December 19th, 2011 at 12:32 pm
Last week brought the very sad news of Christopher Hitchens’s passing after a struggle with cancer. We were fortunate enough to have been able to include some of his writing in The Best American Magazine Writing series. In 2007, his piece “The Vietnam Syndrome” was included in the collection while in 2008, his article “So Many Men’s Rooms, So Little Time,” was selected.
The 2011 edition includes his essay “Unanswerable Prayers,” in which Hitchens discusses his illness and the reactions of friends and those perhaps not-so-friendly. In the following excerpt from the piece, Hitchens talks about how the illness has affected, or better stated, has not affected his lifelong skepticism about religion and the belief in God:
An enormous number of secular and atheist friends have told me encouraging and flattering things like: “If anyone can beat this, you can”; “Cancer has no chance against someone like you”; “We know you can vanquish this.” On bad days, and even on better ones, such exhortations can have a vaguely depressing effect. If I check out, I’ll be letting all these comrades down. A different secular problem also occurs to me: what if I pulled through and the pious faction contentedly claimed that their prayers had been answered? That would somehow be irritating….
Pursuing the prayer thread through the labyrinth of the web, I eventually found a bizarre “Place Bets” video. This invites potential punters to put money on whether I will repudiate my atheism and embrace religion by a certain date or continue to affirm unbelief and take the hellish consequences. This isn’t, perhaps, as cheap or as nasty as it may sound. One of Christianity’s most cerebral defenders, Blaise Pascal, reduced the essentials to a wager as far back as the seventeenth century. Put your faith in the almighty, he proposed, and you stand to gain everything. Decline the heavenly offer and you lose everything if the coin falls the other way. (Some philosophers also call this Pascal’s Gambit.)

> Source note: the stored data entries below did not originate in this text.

(** ** From the pipe to view_logs *)

(** X11. Round trip of the log lines: when the reader of service [k] is
    reading and the pipe holds [stream], then after the reader has been
    scheduled once per line, view_logs returns the newest lines of
    old buffer ++ stripped stream, in the order produced.  With an empty
    buffer, at most 500 lines and a request for at least that many, it
    returns every line of the stream, stripped, and nothing else. *)
Theorem logs_round_trip (k : string) (n : Z) (s : State) (t : nat) (task : Task)
    (r : ManagedService) (e : OsProcess) (proc : Popen) (stream : list string) :
  is_Some (SERVICE_CONFIG !! k) →
  tasks s !! t = Some task →
  t_pc task = Reading proc →
  t_must_cancel task = false →
  t_svc task = k →
  _services s !! k = Some r →
  (length (logs r) ≤ 500)%nat →
  procs s !! pid proc = Some e →
  p_stdout e = stream →
  Forall (λ line, line ≠ "") stream →
  let s' := Nat.iter (length stream) (task_step t) s in
  let c := Z.max 1 (Z.min n 500) in
  ∃ d,
    view_logs k n s' = (Return d, s') ∧
    d !! "logs" = Some (PList (lastn (Z.to_nat c)
                                 (lastn 500 (logs r ++ (rstrip_nl <$> stream))))) ∧
    (logs r = [] → (length stream ≤ 500)%nat → Z.of_nat (length stream) ≤ n →
     d !! "logs" = Some (PList (rstrip_nl <$> stream)) ∧
     d !! "lines_returned" = Some (PInt (Z.of_nat (length stream)))).
Proof.
  intros Hk Ht Hpc Hc Hsvc Hr Hlen He Hout Hne s' c.
  pose proof (reader_task_drains stream s t task k r e proc Ht Hpc Hc Hsvc Hr He Hout Hne)
    as Hdrain.
  fold s' in Hdrain.
  destruct (_services s' !! k) as [r'|] eqn:Hr'; [|done].
  simpl in Hdrain. injection Hdrain as Hlogs.
  rewrite log_reader_lastn in Hlogs by (by rewrite capacity_500 || done).
  rewrite capacity_500 in Hlogs.
  pose proof (view_logs_known k n s' Hk) as Hv.
  rewrite Hr', (ensure_present k s' r' Hr') in Hv. simpl in Hv.
  change (Z.max 1 (Z.min n LOG_BUFFER_SIZE)) with c in Hv.
  rewrite py_slice_last, Hlogs in Hv by lia.
  eexists. split; [exact Hv|]. split; [done|].
  intros Hempty Hcap Hn. rewrite Hempty. simpl.
  rewrite (lastn_all 500) by by rewrite length_fmap.
  rewrite lastn_all by (rewrite length_fmap; lia).
  split; [done|]. simpl. by rewrite length_fmap.
Qed.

Ingenious though the full reasoning of his essay may be—he was one of the founders of probability theory—Pascal assumes both a cynical god and an abjectly opportunist human being. Suppose I ditch the principles I have held for a lifetime, in the hope of gaining favor at the last minute? I hope and trust that no serious person would be at all impressed by such a hucksterish choice. Meanwhile, the god who would reward cowardice and dishonesty and punish irreconcilable doubt is among the many gods in which (whom?) I do not believe. I don’t mean to be churlish about any kind intentions, but when September 20 comes, please do not trouble deaf heaven with your bootless cries. Unless, of course, it makes you feel better.